Stored items:
|---|

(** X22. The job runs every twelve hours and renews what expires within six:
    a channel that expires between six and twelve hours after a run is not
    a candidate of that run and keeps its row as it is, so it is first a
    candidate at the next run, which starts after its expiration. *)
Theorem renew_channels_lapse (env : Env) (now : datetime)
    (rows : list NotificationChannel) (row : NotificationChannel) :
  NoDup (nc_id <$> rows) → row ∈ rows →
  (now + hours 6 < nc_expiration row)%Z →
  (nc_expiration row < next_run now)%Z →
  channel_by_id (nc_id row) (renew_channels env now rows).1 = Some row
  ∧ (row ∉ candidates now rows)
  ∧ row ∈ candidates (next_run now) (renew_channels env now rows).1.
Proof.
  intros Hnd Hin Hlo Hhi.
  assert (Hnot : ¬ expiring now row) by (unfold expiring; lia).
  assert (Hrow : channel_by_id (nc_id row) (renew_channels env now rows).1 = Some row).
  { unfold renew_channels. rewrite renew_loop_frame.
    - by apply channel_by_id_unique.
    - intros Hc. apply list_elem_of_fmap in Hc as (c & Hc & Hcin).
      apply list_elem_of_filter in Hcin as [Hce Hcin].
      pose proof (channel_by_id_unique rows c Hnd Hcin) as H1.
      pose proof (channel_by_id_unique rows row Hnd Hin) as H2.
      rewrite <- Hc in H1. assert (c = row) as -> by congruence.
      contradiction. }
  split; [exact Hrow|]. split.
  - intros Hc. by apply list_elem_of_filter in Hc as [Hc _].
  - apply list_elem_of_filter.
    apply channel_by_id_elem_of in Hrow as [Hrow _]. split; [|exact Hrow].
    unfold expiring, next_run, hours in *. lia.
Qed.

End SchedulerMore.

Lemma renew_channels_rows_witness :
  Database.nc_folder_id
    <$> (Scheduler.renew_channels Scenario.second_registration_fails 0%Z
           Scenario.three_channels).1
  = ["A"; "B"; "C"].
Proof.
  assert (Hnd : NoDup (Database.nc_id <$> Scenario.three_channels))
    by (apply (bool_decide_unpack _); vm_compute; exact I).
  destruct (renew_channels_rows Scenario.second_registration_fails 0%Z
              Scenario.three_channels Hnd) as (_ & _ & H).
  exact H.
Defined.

|---|

Exercise aim:
What is needed is a verbatim copy of every line in the records above from the one containing "candidate at the" down to the one containing "- by apply channel_by_id_unique.", both included, and nothing more.

Answer for the task:
    candidate at the next run, which starts after its expiration. *)
Theorem renew_channels_lapse (env : Env) (now : datetime)
    (rows : list NotificationChannel) (row : NotificationChannel) :
  NoDup (nc_id <$> rows) → row ∈ rows →
  (now + hours 6 < nc_expiration row)%Z →
  (nc_expiration row < next_run now)%Z →
  channel_by_id (nc_id row) (renew_channels env now rows).1 = Some row
  ∧ (row ∉ candidates now rows)
  ∧ row ∈ candidates (next_run now) (renew_channels env now rows).1.
Proof.
  intros Hnd Hin Hlo Hhi.
  assert (Hnot : ¬ expiring now row) by (unfold expiring; lia).
  assert (Hrow : channel_by_id (nc_id row) (renew_channels env now rows).1 = Some row).
  { unfold renew_channels. rewrite renew_loop_frame.
    - by apply channel_by_id_unique.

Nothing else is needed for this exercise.